Do you believe that you are totally in control of your life and your actions alone determine how you navigate your way through the world and there is no such thing as fate or that someone could be lucky/unlucky?
Years ago I had a car crash, the detail isnt important but the basics are that I stopped at a red light, the bus behind me didn't and hit me hard enough to write off the car. The driver accepted full responsibility on the spot, but the reality is that at that point in space and time he was too close and couldn't stop.

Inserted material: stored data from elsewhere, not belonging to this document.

Lemma at_row_update id d0 row d f r d' :
  at_row id d0 row d -> update_order id f d = (r, d') -> at_row id d0 (if is_ok r then f row else row) d'.
Proof.
  intros [Hs Hok] [[Hs' ->]|(row1 & -> & Hr & Hs')]%update_order_spec; cbn.
  - split; [|by eapply same_tables_acme_ok]. eapply same_but_acme_trans; [done|by apply same_tables_but_acme].
  - assert (Ho : orders d = <[id := row]> (orders d0)) by apply Hs.
    rewrite Ho, lookup_insert_eq in Hr. injection Hr as <-. rewrite Ho, insert_insert_eq in Hs'. split.
    + destruct Hs as (A1 & A2 & A3 & A4 & A5). destruct Hs' as (B1 & B2 & B3 & B4 & B5 & B6 & B7 & B8). cbn in *.
      unfold same_but_acme. cbn. by split_and!; congruence.
    + destruct Hs' as (_ & _ & _ & B4 & _ & _ & _ & B8). unfold acme_ok in *. cbn in *. by rewrite B4, B8.
Qed.

Lemma at_row_append got now kind detail id d0 row row' d r d' :
  orders d0 !! id = Some row -> progress (got (r_domains row)) row row' \/ row' = row -> at_row id d0 row' d ->
  AppendEvent now id kind detail d = (r, d') -> acme_ok d' /\ order_effect got id d0 d'.
Proof.
  intros Hr Hp [(A1 & A2 & A3 & A4 & A5) Hok] Ha. cbn in *.
  assert (Hord : orders d' = <[id := row']> (orders d0) -> orders d' = orders d0
    \/ exists row row', orders d0 !! id = Some row /\ progress (got (r_domains row)) row row' /\ orders d' = <[id := row']> (orders d0)).
  { intros Ho. destruct Hp as [Hp| ->]; [right; by exists row, row'|left]. by rewrite Ho, insert_id. }
  apply AppendEvent_spec in Ha as [Hs|(_ & e & He & _ & B1 & B2 & B3 & B4 & B5 & B6 & B7)].
  - split; [by eapply same_tables_acme_ok|]. destruct Hs as (B1 & B2 & B3 & _ & B5 & B6 & _).
    unfold order_effect. split_and!; [congruence..|left; congruence|]. apply Hord. congruence.
  - split; [unfold acme_ok in *; by rewrite B4, B7|]. unfold order_effect.
    split_and!; [congruence..|right; exists e; split_and!; [done|eauto|congruence]|]. apply Hord. congruence.
Qed.

(** No event: the row alone. *)
Lemma at_row_effect got id d0 row row' d :
  orders d0 !! id = Some row -> progress (got (r_domains row)) row row' \/ row' = row -> at_row id d0 row' d ->
  acme_ok d /\ order_effect got id d0 d.
Proof.
  intros Hr Hp [(A1 & A2 & A3 & A4 & A5) Hok]. cbn in *. split; [done|]. unfold order_effect.
  split_and!; [done..|by left|]. destruct Hp as [Hp| ->]; [right; by exists row, row'|left]. by rewrite A2, insert_id.
Qed.

Lemma progress_state got row text now1 :
  progress got row (set_state StateIssuing text now1 row).
Proof. unfold progress. cbn. split_and!; try done. left. auto. Qed.

Lemma progress_failed got row t1 n1 t2 n2 b :
  progress got row (if b : bool then set_state StateFailed t2 n2 (set_state StateIssuing t1 n1 row) else set_state StateIssuing t1 n1 row).
Proof. unfold progress. destruct b; cbn; split_and!; try done; left; auto. Qed.

Lemma progress_stored (got : bytes * bytes -> Prop) row t1 n1 n2 c (b : bool) :
  populated c -> Domains c = NormaliseDomains (r_domains row) -> got (FullchainPEM c, PrivateKeyPEM c) ->
  progress got row (if b then store_certificate (FullchainPEM c) (PrivateKeyPEM c) (Unix (IssuedAt c)) (Unix (NotAfter c)) n2
                         (set_state StateIssuing t1 n1 row) else set_state StateIssuing t1 n1 row).
Proof.
  intros Hc Hd Hg. unfold progress. destruct b; cbn; split_and!; try done; [right|left; auto]. by exists c.
Qed.

Lemma Issue_effect cancelled id d w r d' w' :
  acme_ok d -> Issue reg http cancelled id d w = (r, d', w') ->
  acme_ok d' /\ order_effect (fun names m => authority_gave names m w') id d d'.
Proof.
  intros Hok. unfold Issue.
  destruct (Orders_Get id d) as [[o|e] d1] eqn:Eg; apply Orders_Get_spec in Eg as [Hs1 Ho].
  2: { intros [= <- <- <-]. split; [by eapply same_tables_acme_ok|].
       destruct Hs1 as (H1 & H2 & H3 & _ & H5 & H6 & _). unfold order_effect. auto 10. }
  destruct (Ho o eq_refl) as (row & Hrow & ->). clear Ho.
  pose proof (at_row_start id d row d1 Hrow Hs1 Hok) as R1.
  destruct (SetState _ id StateIssuing [] d1) as [rs d2] eqn:Es. apply (at_row_update _ _ _ _ _ _ _ R1) in Es as R2.
  cbn [is_ok] in R2. destruct rs as [[]|e]; [|intros [= <- <- <-]; by eapply at_row_effect; eauto].
  destruct (issue reg http cancelled (scanOrder id row) d2 w) as [[ri d3] w3] eqn:Ei.
  pose proof (at_row_issue _ _ _ _ _ _ _ _ _ _ R2 Ei) as R3.
  apply issue_spec in Ei as (_ & _ & Hc); [|apply R2]. destruct ri as [c|e].
  - destruct (Hc c eq_refl) as (Hp & Hd & _ & Hgave). cbn in Hd, Hgave.
    destruct (StoreCertificate _ id _ _ _ _ d3) as [rs d4] eqn:Ec. apply (at_row_update _ _ _ _ _ _ _ R3) in Ec as R4.
    destruct rs as [[]|e]; [|intros [= <- <- <-]; eapply at_row_effect; [done| |exact R4]; left; apply progress_state].
    destruct (AppendEvent _ id _ _ d4) as [ra d5] eqn:Ea. intros [= <- <- <-].
    eapply at_row_append; [done| |exact R4|exact Ea]. left. by apply (progress_stored _ _ _ _ _ _ true).
  - destruct (SetState _ id StateFailed _ d3) as [rs d4] eqn:Ec. apply (at_row_update _ _ _ _ _ _ _ R3) in Ec as R4.
    destruct (AppendEvent _ id _ _ d4) as [ra d5] eqn:Ea. intros [= <- <- <-].
    eapply at_row_append; [done| |exact R4|exact Ea]. left. apply progress_failed.
Qed.
End life.

(** ** The invariant of the database *)

Definition states : list bytes := [StatePending; StateIssuing; StateIssued; StateFailed].

(** An order asks for something an authority can be asked for; it has material
    exactly when it has dates, and it has material when it is issued. *)
Definition row_ok (r : order_row) : Prop :=
  r_domains r <> [] /\ Valid (r_key_type r) = true /\ is_Some (LookupCA (r_ca r)) /\ r_email r <> []
  /\ r_state r ∈ states
  /\ (r_certificate r <> [] <-> is_Some (r_issued_at r)) /\ (is_Some (r_issued_at r) <-> is_Some (r_expires_at r))
  /\ (r_state r = StateIssued -> r_certificate r <> []).

Definition accounts_ok (d : DB) : Prop :=
  (forall k a, accounts d !! k = Some a -> acc_ID a = k /\ k <= last_account d)
  /\ (forall k1 k2 a1 a2, accounts d !! k1 = Some a1 -> accounts d !! k2 = Some a2 -> acc_Name a1 = acc_Name a2 -> k1 = k2).

Definition orders_ok (d : DB) : Prop :=
  (forall k r, orders d !! k = Some r -> row_ok r /\ k <= last_order d
     /\ forall a, r_account r = Some a -> is_Some (accounts d !! a))
  /\ (forall e, e ∈ events d -> is_Some (orders d !! e_order e)).

Definition db_ok (d : DB) : Prop := accounts_ok d /\ orders_ok d /\ acme_ok d.

Inductive service_op : Type :=
  | OpCreateAccount (now : Z) (inp : AccountInput)
  | OpUpdateAccount (now : Z) (inp : AccountInput)
  | OpDeleteAccount (id : Z)
  | OpCreateOrder (now : Z) (inp : OrderInput)
  | OpIssue (cancelled : nat -> bool) (id : Z)
  | OpDeleteOrder (id : Z)
  | OpSetEAB (ca email keyID hmac : bytes)
  | OpServe (id : Z).

Section service.
Context {I P Key W : Type} `{U : Unicode} `{Rx : Regexp} `{X : CertText} `{Res : Resolver}
  `{Lego : Acme Key (I * Solver) httpSolver W} `{Out : Outside I P W}.
Variable reg : gmap bytes (Dns.registration (I:=I)).
Variable http : option httpSolver.

Definition run_op (o : service_op) (st : DB * W) : DB * W :=
  let '(d, w) := st in
  match o with
  | OpCreateAccount now inp => ((CreateAccount reg now inp d).2, w)
  | OpUpdateAccount now inp => ((UpdateAccount reg now inp d).2, w)
  | OpDeleteAccount id => ((DeleteAccount id d).2, w)
  | OpCreateOrder now inp => ((CreateOrder http now inp d w).2, w)
  | OpIssue cancelled id => let '(_, d, w) := Issue reg http cancelled id d w in (d, w)
  | OpDeleteOrder id => ((DeleteOrder id d).2, w)
  | OpSetEAB ca email k h => ((SetEAB ca email k h d w).2, w)
  | OpServe id => ((CertSource_Certificate id d).2, w)
  end.

Definition run_ops (os : list service_op) (st : DB * W) : DB * W := foldl (fun st o => run_op o st) st os.

Lemma same_tables_db_ok d d' : same_tables d d' -> db_ok d -> db_ok d'.
Proof.
  intros (H1 & H2 & H3 & H4 & H5 & H6 & H7 & H8). unfold db_ok, accounts_ok, orders_ok, acme_ok.
  by rewrite H1, H2, H3, H4, H5, H6, H8.
Qed.

Lemma CreateAccount_cases now inp d :
  same_tables d (CreateAccount reg now inp d).2
  \/ exists a r d1, Accounts_Create now a d = (r, d1) /\ d1 = (CreateAccount reg now inp d).2.
Proof.
  unfold CreateAccount. destruct (Describe _ reg); [|by left]. case_bool_decide; [by left|].
  destruct (Schema.Validate _ _); [|by left].
  destruct (Accounts_Create _ _ d) as [[a'|e] d'] eqn:E; right; by eexists _, _, _.
Qed.

Lemma UpdateAccount_cases now inp d :
  same_tables d (UpdateAccount reg now inp d).2
  \/ exists a r d0 d1, same_tables d d0 /\ Accounts_Update now a d0 = (r, d1) /\ d1 = (UpdateAccount reg now inp d).2.
Proof.
  unfold UpdateAccount. destruct (Accounts_Get _ d) as [[x|e] d0] eqn:E; apply Accounts_Get_same in E; [|by left].
  destruct (Describe _ reg); [|by left]. destruct (Schema.Validate _ _); [|by left].
  destruct (Accounts_Update _ _ d0) as [[a'|e] d'] eqn:E1; right; by eexists _, _, d0, _.
Qed.

Lemma Accounts_Create_ok now a d r d' : db_ok d -> Accounts_Create now a d = (r, d') -> db_ok d'.
Proof.
  intros Hok [Hs|(a' & Hid & Hn & _ & _ & _ & Hfree & Ha & Hl & Ho & He & Hm & Hlo & Hlm)]%Accounts_Create_spec;
    [by eapply same_tables_db_ok|].
  destruct Hok as ([A1 A2] & [O1 O2] & Hacme). cbn zeta in *. unfold db_ok, accounts_ok, orders_ok, acme_ok in *.
  rewrite Ha, Hl, Ho, He, Hm, Hlo, Hlm. split_and!; [| | |done|apply Hacme..].
  - intros k b [[<- <-]|[Hne Hb]]%lookup_insert_Some; [split; [done|lia]|]. destruct (A1 _ _ Hb). split; [done|lia].
  - intros k1 k2 a1 a2 [[<- <-]|[N1 L1]]%lookup_insert_Some [[<- <-]|[N2 L2]]%lookup_insert_Some; [done|..].
    + intros E. symmetry. eapply Hfree; [done|congruence].
    + intros E. eapply Hfree; [done|congruence].
    + by eapply A2.
  - intros k row Hr. destruct (O1 _ _ Hr) as (R1 & R2 & R3). split_and!; [done..|].
    intros x Hx. destruct (decide (x = last_account d + 1)) as [->|]; [rewrite lookup_insert_eq; eauto|].
    rewrite lookup_insert_ne by done. by apply R3.
Qed.

Lemma Accounts_Update_ok now a d r d' : db_ok d -> Accounts_Update now a d = (r, d') -> db_ok d'.
Proof.
  intros Hok [Hs|(old & a' & Hold & Hid & Hn & Hfree & Hs)]%Accounts_Update_spec; (eapply same_tables_db_ok; [exact Hs|]); [done|].
  destruct Hok as ([A1 A2] & [O1 O2] & Hacme). unfold db_ok, accounts_ok, orders_ok. cbn.
  split_and!; [| | |done|done].
  - intros k b [[<- <-]|[Hne Hb]]%lookup_insert_Some; [|by apply A1]. split; [done|]. by apply (A1 _ _ Hold).
  - intros k1 k2 a1 a2 [[<- <-]|[N1 L1]]%lookup_insert_Some [[<- <-]|[N2 L2]]%lookup_insert_Some; [done|..].
    + intros E. symmetry. eapply Hfree; [done|congruence].
    + intros E. eapply Hfree; [done|congruence].
    + by eapply A2.
  - intros k row Hr. destruct (O1 _ _ Hr) as (R1 & R2 & R3). split_and!; [done..|].
    intros x Hx. destruct (decide (x = acc_ID a)) as [->|]; [rewrite lookup_insert_eq; eauto|].
    rewrite lookup_insert_ne by done. by apply R3.
Qed.

Lemma Accounts_Delete_ok id d r d' : db_ok d -> Accounts_Delete id d = (r, d') -> db_ok d'.
Proof.
  intros Hok [Hs|[_ Hs]]%Accounts_Delete_spec; (eapply same_tables_db_ok; [exact Hs|]); [done|].
  destruct Hok as ([A1 A2] & [O1 O2] & Hacme). unfold db_ok, accounts_ok, orders_ok. cbn. split_and!; [| | | |done].
  - intros k b [_ Hb]%lookup_delete_Some. by apply A1.
  - intros k1 k2 a1 a2 [_ L1]%lookup_delete_Some [_ L2]%lookup_delete_Some. by eapply A2.
  - intros k row (old & <- & Hr)%lookup_fmap_Some. destruct (O1 _ _ Hr) as (R1 & R2 & R3). split_and!; [done..|].
    intros x. cbn. case_bool_decide as Hx; [done|]. intros Hx'. rewrite lookup_delete_ne by congruence. by apply R3.
  - intros e He. rewrite lookup_fmap, fmap_is_Some. by apply O2.
Qed.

So lets go back an hour and 10 miles down the road when his journey started and imagine the chain of events that led to that point in time, again the detail isn't important.. He had travelled 10 miles, passed about 30 stops and picked up or dropped off around 100 passengers with each pickup/drop-off time being determined by the number of passengers at the stop which in turn determines how many cars pass while its stationary or whether or not it gets to the next set of lights at green or red. Now lets look at just one of those passengers.. who could have been delayed for a number of reasons, perhaps the dog shat on the carpet which had to be cleaned up ending with this passenger missing an earlier bus. If this dog hadn't shat on the carpet this passenger would have boarded the earlier bus and my bus's journey would have changed ever so slightly so that at "the point in time" of my accident it could have been slightly further up or down the road resulting in a different outcome.
So does that mean that a dog pooping on a carpet 10 miles away and an hour before I even started my journey initiated a chain of events that resulted in me getting my car squished?
And that's only one passenger, what about the other 99?
Is that's what's referred to as the butterfly effect?
Did I mention silly?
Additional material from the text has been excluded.